Stored data entries -
◆ ◆ ◆ ◆ ◆ ◆ ◆

(* ===== verification/NmapClient.v ===== *)
(** * NmapClient: the backend's client of the Active runner

    [backend/app/active_tools_client.py]: the request it agrees to send, the
    answer it accepts, and the health report.  The transport ([httpx]) and
    the check of the configured base URL are arguments. *)

From S2P Require Import Prelude PyStr IpAddress PyValue NmapPolicy NmapHandoff NmapBoundary.

(** ** Tables *)

(** backend/app/active_tools_client.py [ACTIVE_TOOLS_NMAP_BASIC_MODE] *)
Definition ACTIVE_TOOLS_NMAP_BASIC_MODE : string := "live_nmap_basic".
(** backend/app/active_tools_client.py [ACTIVE_TOOLS_NMAP_BASIC_PROFILE] *)
Definition ACTIVE_TOOLS_NMAP_BASIC_PROFILE : string := "tcp_connect_small".
(** backend/app/active_tools_client.py [ACTIVE_TOOLS_NMAP_BASIC_MAX_PORTS] *)
Definition ACTIVE_TOOLS_NMAP_BASIC_MAX_PORTS : nat := 32.
(** backend/app/active_tools_client.py [ACTIVE_TOOLS_NMAP_BASIC_ALLOWED_REQUEST_FIELDS] *)
Definition ACTIVE_TOOLS_NMAP_BASIC_ALLOWED_REQUEST_FIELDS : list string :=
  ["confirmations_verified_by_backend"; "correlation_id"; "job_id"; "limits"; "mode"; "profile"; "request_id";
   "target_unit"].
(** backend/app/active_tools_client.py [ACTIVE_TOOLS_NMAP_BASIC_ALLOWED_TARGET_UNIT_FIELDS] *)
Definition ACTIVE_TOOLS_NMAP_BASIC_ALLOWED_TARGET_UNIT_FIELDS : list string :=
  ["accepted_ports"; "target"; "target_kind"].
(** backend/app/active_tools_client.py [ACTIVE_TOOLS_NMAP_BASIC_ALLOWED_TARGET_KINDS] *)
Definition ACTIVE_TOOLS_NMAP_BASIC_ALLOWED_TARGET_KINDS : list string :=
  ["authorized_fqdn"; "container_loopback"; "private_hostname"; "private_ip"].
(** backend/app/active_tools_client.py [ACTIVE_TOOLS_NMAP_BASIC_ALLOWED_LIMIT_FIELDS] *)
Definition ACTIVE_TOOLS_NMAP_BASIC_ALLOWED_LIMIT_FIELDS : list string :=
  ["process_timeout_seconds"; "response_max_bytes"; "stderr_max_bytes"; "stdout_max_bytes"].
(** backend/app/active_tools_client.py [ACTIVE_TOOLS_NMAP_BASIC_ALLOWED_RESPONSE_FIELDS] *)
Definition ACTIVE_TOOLS_NMAP_BASIC_ALLOWED_RESPONSE_FIELDS : list string :=
  ["capability"; "errors"; "execution_metadata"; "execution_enabled"; "job_created";
   "manual_validation_required"; "mode"; "network_requests_sent"; "observations"; "output_truncated";
   "profile"; "reason"; "result_interpretation"; "service"; "status"; "summary"; "target_kind";
   "target_expansion_performed"; "target_input_allowed"; "warnings"].
(** backend/app/active_tools_client.py [ACTIVE_TOOLS_NMAP_BASIC_ALLOWED_SUMMARY_FIELDS] *)
Definition ACTIVE_TOOLS_NMAP_BASIC_ALLOWED_SUMMARY_FIELDS : list string :=
  ["evidence_available"; "fake_executor"; "nmap_executed"; "port_count"; "target_count"].
(** backend/app/active_tools_client.py [ACTIVE_TOOLS_NMAP_BASIC_SENSITIVE_FIELDS] *)
Definition ACTIVE_TOOLS_NMAP_BASIC_SENSITIVE_FIELDS : list string :=
  ["args"; "argv"; "banner"; "banners"; "cmd"; "command"; "cookie"; "cookies"; "credential"; "credentials";
   "extra_args"; "header"; "headers"; "host"; "hostname"; "hostnames"; "ip"; "ips"; "local_path"; "nse";
   "nse_output"; "ptr_hostname"; "ptr_hostnames"; "raw_args"; "raw_command"; "raw_stderr"; "raw_stdout";
   "raw_xml"; "resolved_ip"; "resolved_ips"; "script"; "script_output"; "scripts"; "service_banner";
   "service_product"; "stderr"; "stdout"; "target_file"; "target_files"; "token"; "tokens"; "version"; "xml"].
(** backend/app/active_tools_client.py [ACTIVE_TOOLS_NMAP_BASIC_ERROR_CODES] *)
Definition ACTIVE_TOOLS_NMAP_BASIC_ERROR_CODES : list string :=
  ["active_tools_invalid_response"; "active_tools_timeout"; "active_tools_unavailable";
   "active_tools_unconfigured"; "active_tools_unexpected_fields"].
(** backend/app/active_tools_client.py [ACTIVE_TOOLS_NMAP_BASIC_ERROR_STATUS] *)
Definition ACTIVE_TOOLS_NMAP_BASIC_ERROR_STATUS : dict string :=
  [("active_tools_invalid_response", "malformed"); ("active_tools_timeout", "timed_out");
   ("active_tools_unavailable", "failed"); ("active_tools_unconfigured", "failed");
   ("active_tools_unexpected_fields", "blocked")].
(** backend/app/active_tools_client.py [ACTIVE_TOOLS_NMAP_BASIC_REAL_STATUSES] *)
Definition ACTIVE_TOOLS_NMAP_BASIC_REAL_STATUSES : list string :=
  ["blocked"; "completed"; "empty"; "failed"; "malformed"; "nmap_missing"; "no_ports"; "timed_out";
   "truncated"; "unsupported_shape"].
(** backend/app/active_tools_client.py [ACTIVE_TOOLS_HEALTH_ALLOWED_FIELDS] *)
Definition ACTIVE_TOOLS_HEALTH_ALLOWED_FIELDS : list string :=
  ["capabilities"; "network_requests_sent"; "nmap_executed"; "service"; "status"].
(** backend/app/active_tools_client.py [ACTIVE_TOOLS_HEALTH_ALLOWED_CAPABILITIES] *)
Definition ACTIVE_TOOLS_HEALTH_ALLOWED_CAPABILITIES : list string :=
  ["active_nmap_basic"; "active_dns_inventory"; "active_dns_osint"; "active_http_basic_header_review";
   "active_tls_basic"; "active_asset_verification"].
(** backend/app/active_tools_client.py [ACTIVE_TOOLS_HEALTH_ALLOWED_CAPABILITY_FIELDS] *)
Definition ACTIVE_TOOLS_HEALTH_ALLOWED_CAPABILITY_FIELDS : list string :=
  ["execution_enabled"; "status"; "target_input_allowed"].
(** backend/app/active_tools_client.py [ACTIVE_TOOLS_HEALTH_ERROR_CODES] *)
Definition ACTIVE_TOOLS_HEALTH_ERROR_CODES : list string :=
  ["active_tools_unconfigured"; "active_tools_unavailable"; "active_tools_timeout";
   "active_tools_invalid_response"; "active_tools_unexpected_fields"; "active_tools_not_ready"].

◆ ◆ ◆ ◆ ◆ ◆ ◆

Lines from the one containing "Definition ACTIVE_TOOLS_NMAP_BASIC_REAL_STATUSES : list" through the last line of the records, restated word for word: that is the whole response.

Definition ACTIVE_TOOLS_NMAP_BASIC_REAL_STATUSES : list string :=
  ["blocked"; "completed"; "empty"; "failed"; "malformed"; "nmap_missing"; "no_ports"; "timed_out";
   "truncated"; "unsupported_shape"].
(** backend/app/active_tools_client.py [ACTIVE_TOOLS_HEALTH_ALLOWED_FIELDS] *)
Definition ACTIVE_TOOLS_HEALTH_ALLOWED_FIELDS : list string :=
  ["capabilities"; "network_requests_sent"; "nmap_executed"; "service"; "status"].
(** backend/app/active_tools_client.py [ACTIVE_TOOLS_HEALTH_ALLOWED_CAPABILITIES] *)
Definition ACTIVE_TOOLS_HEALTH_ALLOWED_CAPABILITIES : list string :=
  ["active_nmap_basic"; "active_dns_inventory"; "active_dns_osint"; "active_http_basic_header_review";
   "active_tls_basic"; "active_asset_verification"].
(** backend/app/active_tools_client.py [ACTIVE_TOOLS_HEALTH_ALLOWED_CAPABILITY_FIELDS] *)
Definition ACTIVE_TOOLS_HEALTH_ALLOWED_CAPABILITY_FIELDS : list string :=
  ["execution_enabled"; "status"; "target_input_allowed"].
(** backend/app/active_tools_client.py [ACTIVE_TOOLS_HEALTH_ERROR_CODES] *)
Definition ACTIVE_TOOLS_HEALTH_ERROR_CODES : list string :=
  ["active_tools_unconfigured"; "active_tools_unavailable"; "active_tools_timeout";
   "active_tools_invalid_response"; "active_tools_unexpected_fields"; "active_tools_not_ready"].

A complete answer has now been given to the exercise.